My Father introduced me to this music. his name is Bert Green, he was born in pittsburgh, pennsylvania, in 1928. he played the tenor saxophone with all his heart, and while he consistently showed me throughout my precious time with him a selfless admiration for any cat who could really play the horn, his musical hero and prime inspiration was unquestionably Lester Willis Young, ‘Prez’. recordings like the 1936 Count Basie small group session with ‘shoe shine boy’ and ‘lady be good’, his solos with the Basie orchestra in the late 1930’s into the early ’40’s, and most of all the dreamworld realm of Prez’s recordings with Billie Holiday, formed the core foundation for my Father as a tenor player. you could hear and feel it whenever he put that 1938 lacquer-barren selmer balanced-action tenor in his mouth. my Dad. pretty much my Father’s last words to me years later as he was dying in his bed at home, were ‘you’re a beautiful cat’. that’s what my Dad was; a beautiful cat.
he seemed to understand musical expression profoundly as a listener, be it Bartok or Slim and Slam, and as a player he swung and played the blues. he made no secret that he expected authenticity from me as a Jazz musician, as his ‘son-of-the-righthand-man’, which he explained to me is what my name, Benjamin, means.
he always wanted the very best for me. ‘in our household, music comes before medicine’, i clearly remember him telling me when i was around ten years old. he made sure i understood the importance of being able to read music. years later, in 1984 when i was 21 and on my first commercial recording session, i was thanking my Dad silently in my heart for what he’d shown me. i still thank him inside wherever i go to play or teach, he is right inside of me, more than ever before.
when i kept repeatedly coming back to the garage behind our house at the age of 8 or 9, to sit quietly with my dad as he sculpted and listened with an ear-to-ear grin to his Thelonious Monk, Charlie Parker and Ray Charles l.p.’s on his portable phonograph, he and i both realized that i was fast getting the ‘bug’. once you have it, nothing can quite get inside you like the feeling of real Jazz, meaning that the improvisation truly swings and has some authentic blues feeling to it, as well as taking chances and spontaneously executing them with virtuosity. there is infinitely more to Jazz than i will ever begin to ‘know’, but i will and DO put my life on the line that with the removal of these essential vertebrae, calling something ‘jazz’ does NOT make it so.
one day, my dear Dad, with such a careful and caring tone which he maintained to me as a musician to the day he died, and honestly i still hear his voice inside me in each day of my life, told me ‘if you’re really interested in this music we’ve been listening to, you should understand that it’s a black people’s music. other people can play it and enjoy it; i do as you can see, but you need to know where it’s coming from’.
Betty Carter is in all truthfulness, whether i remember it in each day or not, effectively my musical mother.

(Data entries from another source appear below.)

(** Adding a packet: it is received at its time unless it is too old, and the others
    that are still in the window are as before. *)
Lemma spec_add_received v s t x : 0 ≤ t →
  received_at (spec_add v s t) x =
    if too_old v s then received_at v x
    else if x =? s then Some t
    else if x <? first_number (spec_add v s t) then None else received_at v x.
Proof.
  intros Ht. assert (Ht' : (0 <=? t) = true) by (by apply Z.leb_le). unfold spec_add, too_old.
  destruct v as [[b l]|].
  2: { cbn [first_number]. destruct (Z.eqb_spec x s) as [->|]; [by rewrite (lookup_time [t] s s t 0), Ht' by (done || lia)|].
       rewrite (received_at_outside (Some (s, [t]))) by (cbn; lia). by destruct (x <? s). }
  change kMaxNumberOfPackets with 32768. set (e := b + Z.of_nat (length l)).
  destruct (Z.ltb_spec s b) as [Hb|Hb]; cbn [andb].
  - rewrite (proj2 (Z.leb_gt b s)) by lia. cbn [andb]. rewrite Z.gtb_ltb.
    destruct (Z.ltb_spec 32768 (e - s)); [done|]. cbn [first_number].
    change (t :: replicate (Z.to_nat (b - s - 1)) MinusInfinity ++ l) with ([t] ++ replicate (Z.to_nat (b - s - 1)) MinusInfinity ++ l).
    rewrite !received_at_app, received_at_missing, length_replicate. cbn [length].
    destruct (Z.eqb_spec x s) as [->|Hx].
    + rewrite (proj2 (Z.ltb_lt _ _)) by lia. by rewrite (lookup_time [t] s s t 0), Ht' by (done || lia).
    + destruct (Z.ltb_spec x (s + Z.of_nat 1)); [rewrite (proj2 (Z.ltb_lt x s)), received_at_outside by (cbn; lia); done|].
      rewrite (proj2 (Z.ltb_ge x s)) by lia. replace (s + Z.of_nat 1 + Z.of_nat (Z.to_nat (b - s - 1))) with b by lia.
      destruct (Z.ltb_spec x b); [|done]. by rewrite (received_at_outside (Some (b, l))) by (cbn; lia).
  - rewrite (proj2 (Z.leb_le b s)) by lia. cbn [andb]. destruct (Z.ltb_spec s e) as [He|He].
    + cbn [first_number]. destruct (Z.eqb_spec x s) as [->|Hx].
      * rewrite (lookup_time _ b s t (Z.to_nat (s - b))), Ht'; [done| |lia].
        apply list_lookup_insert_eq. unfold e in He. lia.
      * cbn [received_at]. destruct (Z.ltb_spec x b); [done|]. by rewrite list_lookup_insert_ne by lia.
    + rewrite Z.geb_leb. destruct (Z.leb_spec (e + 32768) (s + 1)) as [Hall|Hsome].
      * cbn [first_number]. destruct (Z.eqb_spec x s) as [->|]; [by rewrite (lookup_time [t] s s t 0), Ht' by (done || lia)|].
        rewrite (received_at_outside (Some (s, [t]))) by (cbn; lia).
        destruct (Z.ltb_spec x s); [done|]. by rewrite received_at_outside by (cbn; lia).
      * set (old := Z.to_nat (s + 1 - 32768 - b)). cbn [first_number].
        assert (Hold : (old ≤ length l)%nat) by (unfold old, e in *; lia).
        assert (El : b + Z.of_nat old + Z.of_nat (length (drop old l)) = e) by (rewrite length_drop; unfold e; lia).
        rewrite !received_at_app, received_at_missing, length_replicate, El, received_at_drop.
        replace (e + Z.of_nat (Z.to_nat (s - e))) with s by lia.
        destruct (Z.eqb_spec x s) as [->|Hx].
        -- rewrite (proj2 (Z.ltb_ge s e)), (proj2 (Z.ltb_ge s s)) by lia.
           by rewrite (lookup_time [t] s s t 0), Ht' by (done || lia).
        -- destruct (Z.ltb_spec x e); [done|]. rewrite (received_at_outside (Some (b, l))) by (cbn; unfold e in *; lia).
           destruct (Z.ltb_spec x s); [by destruct (x <? _)|].
           rewrite received_at_outside by (cbn; lia). by destruct (x <? _).
Qed.

(** ** Ranges of received packets *)

(** The packets received among the [n] from [s] on, with their times. *)
Fixpoint received_list (v : view) (s : Z) (n : nat) : list (Z * Z) :=
  match n with
  | O => []
  | S n =>
      match received_at v s with
      | Some t => (s, t) :: received_list v (s + 1) n
      | None => received_list v (s + 1) n
      end
  end.

Lemma received_list_elem v s n x t :
  (x, t) ∈ received_list v s n ↔ s ≤ x < s + Z.of_nat n ∧ received_at v x = Some t.
Proof.
  revert s. induction n as [|n IH]; intros s; cbn [received_list].
  { rewrite elem_of_nil. split; [done|lia]. }
  assert (H : (x, t) ∈ received_list v (s + 1) n ↔ s + 1 ≤ x < s + 1 + Z.of_nat n ∧ received_at v x = Some t)
    by apply IH.
  destruct (received_at v s) as [u|] eqn:E.
  - rewrite elem_of_cons, H. split.
    + intros [[= -> ->]|[? ?]]; split; try done; lia.
    + intros [Hx Hr]. destruct (Z.eq_dec x s) as [->|]; [left; congruence|right]. split; [lia|done].
  - rewrite H. split; [intros [? ?]; split; [lia|done]|]. intros [Hx Hr].
    destruct (Z.eq_dec x s) as [->|]; [congruence|]. split; [lia|done].
Qed.

Lemma received_list_nil v s n : received_list v s n = [] →
  ∀ k, s ≤ k < s + Z.of_nat n → received_at v k = None.
Proof.
  intros E k Hk. destruct (received_at v k) as [t|] eqn:Er; [|done].
  assert (H : (k, t) ∈ received_list v s n) by (by apply received_list_elem).
  rewrite E in H. by apply not_elem_of_nil in H.
Qed.

Lemma received_list_cons v s n x t rest : received_list v s n = (x, t) :: rest →
  s ≤ x < s + Z.of_nat n ∧ received_at v x = Some t ∧ (∀ k, s ≤ k < x → received_at v k = None) ∧
  rest = received_list v (x + 1) (Z.to_nat (s + Z.of_nat n - (x + 1))).
Proof.
  revert s. induction n as [|n IH]; intros s; cbn [received_list]; [done|].
  destruct (received_at v s) as [u|] eqn:E.
  - intros [= -> -> <-]. split; [lia|]. split; [done|]. split; [lia|]. f_equal. lia.
  - intros (H1 & H2 & H3 & ->)%IH. split; [lia|]. split; [done|]. split.
    + intros k Hk. destruct (Z.eq_dec k s) as [->|]; [done|]. apply H3. lia.
    + f_equal. lia.
Qed.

Art Blakey, Ray Brown, Oscar Peterson, Milt Jackson and Freddie Hubbard all blessed my life by inviting me to participate in their music, included me on their recordings and live shows, and Art, Ray and Freddie even recorded my original tunes on their records. i have something to share today because i got to play with the hardest swinging bassist and drummer in the history of Jazz; i got to feel this!

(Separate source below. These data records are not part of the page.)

(** Without timestamps. *)
Definition parse_symbol (st : Z * list ReceivedPacket) (delta_size : Z)
  : option (Z * list ReceivedPacket) :=
  let '(seq_no, received) := st in
  Some (u16 (seq_no + 1), if delta_size >? 0 then received ++ [mkReceived seq_no 0] else received).

Definition accumulate (l : list Z) : Z := foldl (λ s d, s +i d) 0 l.

(** The part behind the loop over the chunks. *)
Definition parse_receive_deltas (self : TransportFeedback) (buf : list Z) (payload : nat)
    (end_index index : Z) (delta_sizes : list Z) : option (bool * TransportFeedback) :=
  let recv_delta_size := accumulate delta_sizes in
  if end_index >=? index + recv_delta_size then
    st ← fold_m (parse_delta buf payload end_index)
           (Some (index, base_seq_no_ self, received_packets_ self, last_timestamp_ self)) delta_sizes;
    match st with
    | None => self ← Clear self; Some (false, self)
    | Some (index, _, received, t) =>
        _ ← dcheck (index <=? end_index);
        Some (true, with_received self t received (Z.of_nat kHeaderLength + index))
    end
  else
    '(_, received) ← fold_m parse_symbol (base_seq_no_ self, received_packets_ self) delta_sizes;
    _ ← dcheck (index <=? end_index);
    Some (true, mkTf (sender_ssrc self) (media_ssrc self) (base_seq_no_ self) (num_seq_no_ self)
                  (base_time_ticks_ self) (feedback_seq_ self) false (last_timestamp_ self) received
                  (encoded_chunks_ self) (last_chunk_ self) (Z.of_nat kHeaderLength + index)).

i have always wanted to belong and be included and be a part of The Music, black-american music, Jazz. anyone who has ever gotten to know me or been in my home, knows exactly what i’m about. i love classic Blue Note quintet records, and the sound and feeling of a trumpet-saxophone front line like Lee Morgan and Hank Mobley or Kenny Dorham and Jackie McLean, is what i love, and it inspires the music i write. i am a Jazz Messenger, my life is dedicated to Jazz.